Altin Bytyçi

Personal information
- Date of birth: 14 January 2001 (age 25)
- Place of birth: Suva Reka, Kosovo under UN administration
- Height: 1.88 m (6 ft 2 in)
- Position: Centre-back

Team information
- Current team: Partizani
- Number: 5

Youth career
- 0000–2016: Ballkani
- 2016–2018: Kukësi
- 2018–2019: Laçi

Senior career*
- Years: Team / Apps / (Gls)
- 2018: Kukësi / 1 / (0)
- 2018–2019: Laçi / 0 / (0)
- 2019–2020: Besa Pejë
- 2020: Međimurje / 0 / (0)
- 2020–2023: Kukësi / 80 / (1)
- 2023–: Partizani Tirana / 65 / (2)

International career^{‡}
- 2019: Kosovo U19 / 5 / (0)

= Altin Bytyçi =

Kosovan footballer (born 2001)

Altin Bytyçi (born 14 January 2001) is a Kosovan professional footballer who plays as a centre-back for Albanian club Partizani Tirana.

==Club career==
===Međimurje===
On 30 January 2020, Bytyçi joined Croatian Second Football League side Međimurje. On 21 February 2020, he was named as a Međimurje substitute for the first time in a league match against Hrvatski Dragovoljac.

===Return to Kukësi===
On 12 September 2020, Bytyçi signed a three-year contract with Kategoria Superiore club Kukësi. His debut with Kukësi came on 1 November in the 2020–21 Albanian Cup first round against Maliqi after being named in the starting line-up.
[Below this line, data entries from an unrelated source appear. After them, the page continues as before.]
Lemma put_envp_spec rsp base argc body : forall l2 l1 ei ws, Forall (fun s => 0 ∉ s) l2 ->
  (2 + argc + ei + length l2 <= length ws)%nat ->
  put_envp rsp base argc (strs (l1 ++ l2)) (length l2) ei (length (strs l1)) (words_of ws ++ body) =
  Ret (words_of (splice ws (2 + argc + ei) (ptrs rsp (base + length (strs l1)) l2)) ++ body).
Proof.
  induction l2 as [|s l2 IH]; intros l1 ei ws HF Hi; cbn [put_envp length].
  - cbn [ptrs]. by rewrite splice_nil.
  - apply Forall_cons in HF as [Hs HF]. cbn [length] in Hi.
    destruct (Nat.ltb_spec (length (strs l1)) (length (strs (l1 ++ s :: l2)))) as [_|Hge];
      [|rewrite strs_app, length_app, length_strs_cons in Hge; lia].
    replace (8 + (argc + 1 + ei) * 8)%nat with (8 * (2 + argc + ei))%nat by lia.
    rewrite copy_word by lia. cbn [mbind outcome_mbind]. rewrite skip_here by done.
    replace (l1 ++ s :: l2) with ((l1 ++ [s]) ++ l2) by by rewrite <- app_assoc.
    replace (length (strs l1) + length s + 1)%nat with (length (strs (l1 ++ [s])))
      by (rewrite strs_app, length_app, length_strs_cons; cbn; lia).
    rewrite IH by (rewrite ?length_insert; done || lia). do 2 f_equal.
    replace (2 + argc + S ei)%nat with (2 + argc + ei + 1)%nat by lia. rewrite splice_insert_cons by lia.
    cbn [ptrs]. do 4 f_equal. rewrite strs_app, length_app, length_strs_cons. cbn. lia.
Qed.

(** ** Reading the block *)

Definition word (blk : list Z) (i : nat) : Z := le_decode (take 8 (drop (8 * i) blk)).
Definition cstr (blk : list Z) (off : Z) : list Z :=
  let b := drop (Z.to_nat off) blk in take (default 0%nat (position (fun b => b =? 0) b)) b.

Lemma word_of_table ws rest i v : ws !! i = Some v -> 0 <= v < 2 ^ 64 -> word (words_of ws ++ rest) i = v.
Proof.
  intros Hi Hv. unfold word. rewrite <- (take_drop_middle ws i v Hi), words_of_mid.
  assert (length (words_of (take i ws)) = 8 * i)%nat as Hl.
  { rewrite length_words_of, length_take. apply lookup_lt_Some in Hi. lia. }
  rewrite <- !app_assoc, drop_app_length', take_app_length' by (rewrite ?length_le_encode; done).
  by apply le_decode_encode.
Qed.

Lemma cstr_at pre s post off : off = Z.of_nat (length pre) -> 0 ∉ s -> cstr (pre ++ s ++ 0 :: post) off = s.
Proof.
  intros -> Hs. unfold cstr. rewrite Nat2Z.id, drop_app_length, position_nul by done.
  apply take_app_length.
Qed.

Lemma ptrs_range rsp off l v : 0 <= rsp -> v ∈ ptrs rsp off l -> 0 <= v <= rsp + Z.of_nat (off + length (strs l)).
Proof.
  intros Hr. revert off. induction l as [|s l IH]; intros off; cbn [ptrs]; [by intros ?%elem_of_nil|].
  rewrite length_strs_cons. intros [->|Hv]%elem_of_cons; [lia|]. specialize (IH _ Hv). lia.
Qed.

Lemma splice_zeros (x : Z) (p q : list Z) :
  splice (splice (x :: replicate (length p + 1 + length q + 1) 0) 1 p) (2 + length p) q = x :: p ++ [0] ++ q ++ [0].
Proof.
  assert (forall (a r : list Z) n, splice (a ++ replicate (length r + n) 0) (length a) r = a ++ r ++ replicate n 0) as Hz.
  { intros a r n. unfold splice. rewrite take_app_length, drop_app_ge by lia. rewrite drop_replicate.
    by replace (length r + n - (length a + length r - length a))%nat with n by lia. }
  replace (x :: replicate (length p + 1 + length q + 1) 0)
    with ([x] ++ replicate (length p + (1 + (length q + 1))) 0) by (cbn [app]; do 2 f_equal; lia).
  rewrite (Hz [x] p). rewrite (replicate_add 1 (length q + 1)).
  replace ([x] ++ p ++ replicate 1 0 ++ replicate (length q + 1) 0)
    with (([x] ++ p ++ [0]) ++ replicate (length q + 1) 0) by by rewrite <- !app_assoc.
  replace (2 + length p)%nat with (length ([x] ++ p ++ [0])) by len_lia.
  rewrite Hz. by rewrite <- !app_assoc.
Qed.

(** The variables as "KEY=VALUE" strings, those that fit the kernel's buffer. *)
Definition env_strings (vars : list env.EnvEntry) : list (list Z) :=
  (fun e => env.entry_key e ++ 61 :: env.entry_val e) <$> env_spec.exported (Z.to_nat 1024) vars.

Lemma texts_strs es : env_spec.texts es = strs ((fun e => env.entry_key e ++ 61 :: env.entry_val e) <$> es).
Proof.
  unfold env_spec.texts, strs. rewrite <- list_fmap_compose. f_equal. apply list_fmap_ext. intros i e _.
  unfold env_spec.entry_text. cbn. by rewrite <- app_assoc.
Qed.

Lemma write_env_block vars n : env.wf vars ->
  exists out, env.write_env_strings vars (replicate n 0) =
    Ret (length (env_spec.exported n vars), length (env_spec.texts (env_spec.exported n vars)), out) /\
    (length (env_spec.texts (env_spec.exported n vars)) <= length out)%nat /\
    take (length (env_spec.texts (env_spec.exported n vars))) out = env_spec.texts (env_spec.exported n vars).
Proof.
  intros Hw. unfold env.write_env_strings. rewrite env_spec.write_loop_spec by (apply Hw || lia).
  rewrite length_replicate, Nat.sub_0_r. cbn zeta. eexists. split; [by rewrite !Nat.add_0_l|].
  pose proof (env_spec.exported_fits n vars) as Hf. unfold splice. rewrite take_0, app_nil_l.
  split; [rewrite length_app, length_drop, length_replicate; lia|]. apply take_app_length.
Qed.

Lemma sum_strs args : sum_list ((fun a => length a + 1)%nat <$> args) = length (strs args).
Proof.
  induction args as [|a args IH]; [done|]. rewrite fmap_cons, length_strs_cons, <- IH.
  unfold sum_list. cbn. lia.
Qed.

Lemma words_of_zeros n : words_of (replicate n 0) = replicate (8 * n) 0.
Proof.
  induction n as [|n IH]; [done|]. replace (8 * S n)%nat with (8 + 8 * n)%nat by lia.
  rewrite replicate_add. unfold words_of in *. rewrite replicate_S, fmap_cons. cbn [concat]. by rewrite IH.
Qed.

Lemma total_bounds x : x - 15 <= Z.ldiff x 15 <= x.
Proof.
  change (Z.ldiff x 15) with (Z.ldiff x (Z.ones 4)). rewrite Z.ldiff_ones_r by lia.
  rewrite Z.shiftl_mul_pow2, Z.shiftr_div_pow2 by lia. change (2 ^ 4) with 16.
  pose proof (Z.div_mod x 16 ltac:(lia)). pose proof (Z.mod_pos_bound x 16 ltac:(lia)). lia.
Qed.

(** The block, part by part. *)
Definition layout (rsp : Z) (args envs : list (list Z)) : list Z :=
  let P := (8 * (3 + length args + length envs))%nat in
  words_of (Z.of_nat (length args) :: ptrs rsp P args ++ [0] ++ ptrs rsp (P + length (strs args)) envs ++ [0])
  ++ strs args ++ strs envs.

Lemma fill_layout rsp args envs f : Forall (fun s => 0 ∉ s) envs ->
  let nw := (3 + length args + length envs)%nat in
  (let! buf := copy_at (replicate (8 * nw + (length (strs args) + (length (strs envs) + f))) 0) 0
                 (le_encode 8 (Z.of_nat (length args))) in
   let! (str_off, buf) := put_args rsp 0 (8 * nw) args buf in
   let! buf := copy_at buf str_off (strs envs) in
   put_envp rsp str_off (length args) (strs envs) (length envs) 0 0 buf)
  = Ret (layout rsp args envs ++ replicate f 0).
Proof.
  intros Henv nw. rewrite replicate_add, <- words_of_zeros.
  pose proof (copy_word (replicate nw 0) (replicate (length (strs args) + (length (strs envs) + f)) 0) 0
    (Z.of_nat (length args))) as E. rewrite length_replicate in E. change (8 * 0)%nat with 0%nat in E.
  rewrite E by lia. clear E. cbn [mbind outcome_mbind].
  set (ws := <[0%nat := Z.of_nat (length args)]> (replicate nw 0)).
  assert (length ws = nw) as Hws by (subst ws; by rewrite length_insert, length_replicate).
  pose proof (put_args_spec rsp args ws 0 [] (length (strs args) + (length (strs envs) + f))) as E.
  cbn [app length] in E. rewrite Hws, (Nat.add_0_r (8 * nw)) in E. rewrite E by lia. clear E. cbn [mbind outcome_mbind].
  set (ws1 := splice ws (1 + 0) (ptrs rsp (8 * nw) args)).
  assert (length ws1 = nw) as Hws1 by (subst ws1; rewrite length_splice; [done|rewrite length_ptrs; lia]).
  replace (8 * nw + length (strs args))%nat with (length (words_of ws1) + length (strs args))%nat
    by (rewrite length_words_of; lia).
  rewrite copy_str by lia. cbn [mbind outcome_mbind].
  pose proof (put_envp_spec rsp (length (words_of ws1) + length (strs args)) (length args)
    ((strs args ++ strs envs) ++ replicate (length (strs args) + (length (strs envs) + f) - length (strs args)
      - length (strs envs)) 0) envs [] 0 ws1 Henv ltac:(lia)) as E.
  cbn [app] in E. change (length (strs [])) with 0%nat in E. rewrite E. clear E. rewrite !Nat.add_0_r.
  replace (length (strs args) + (length (strs envs) + f) - length (strs args) - length (strs envs))%nat with f by lia.
  unfold layout. rewrite <- !app_assoc. do 3 f_equal. rewrite length_words_of, Hws1. subst ws1 ws. 
  fold nw. replace (replicate nw 0) with (0 :: replicate (2 + length args + length envs) 0) by done.
  change (<[0%nat := Z.of_nat (length args)]> (0 :: replicate (2 + length args + length envs) 0))
    with (Z.of_nat (length args) :: replicate (2 + length args + length envs) 0).
  pose proof (splice_zeros (Z.of_nat (length args)) (ptrs rsp (8 * nw) args)
    (ptrs rsp (8 * nw + length (strs args)) envs)) as E. rewrite !length_ptrs in E.
  replace (2 + length args + length envs)%nat with (length args + 1 + length envs + 1)%nat by lia. exact E.
Qed.

Lemma length_layout rsp args envs :
  length (layout rsp args envs) = (8 * (3 + length args + length envs) + length (strs args) + length (strs envs))%nat.
Proof.
  unfold layout. rewrite !length_app, length_words_of. cbn [length]. rewrite !length_app, !length_ptrs. cbn. lia.
Qed.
Seven days after debut, Bytyçi made his league debut in a 0–2 home defeat against Partizani Tirana after being named in the starting line-up.

==International career==
===Under-19===
On 20 May 2019, Bytyçi received a call-up from Kosovo U19 for the friendly matches against Albania U19. His debut with Kosovo U19 came fourteen days later in the first friendly match against Albania U19. Two days after debut, Bytyçi scored his first goal for Kosovo U19 in his second appearance for the country in a 1–4 defeat over Albania U19.

===Under-21===
====Albania====
On 20 March 2021, Bytyçi received a call-up from Albania U21 for a training camp held from 22 to 30 March 2021 and for unofficial friendly matches against Tirana and Bylis.

====Return to Kosovo====
On 3 November 2021, Bytyçi received a call-up from Kosovo U21 for the 2023 UEFA European Under-21 Championship qualification match against Albania U21.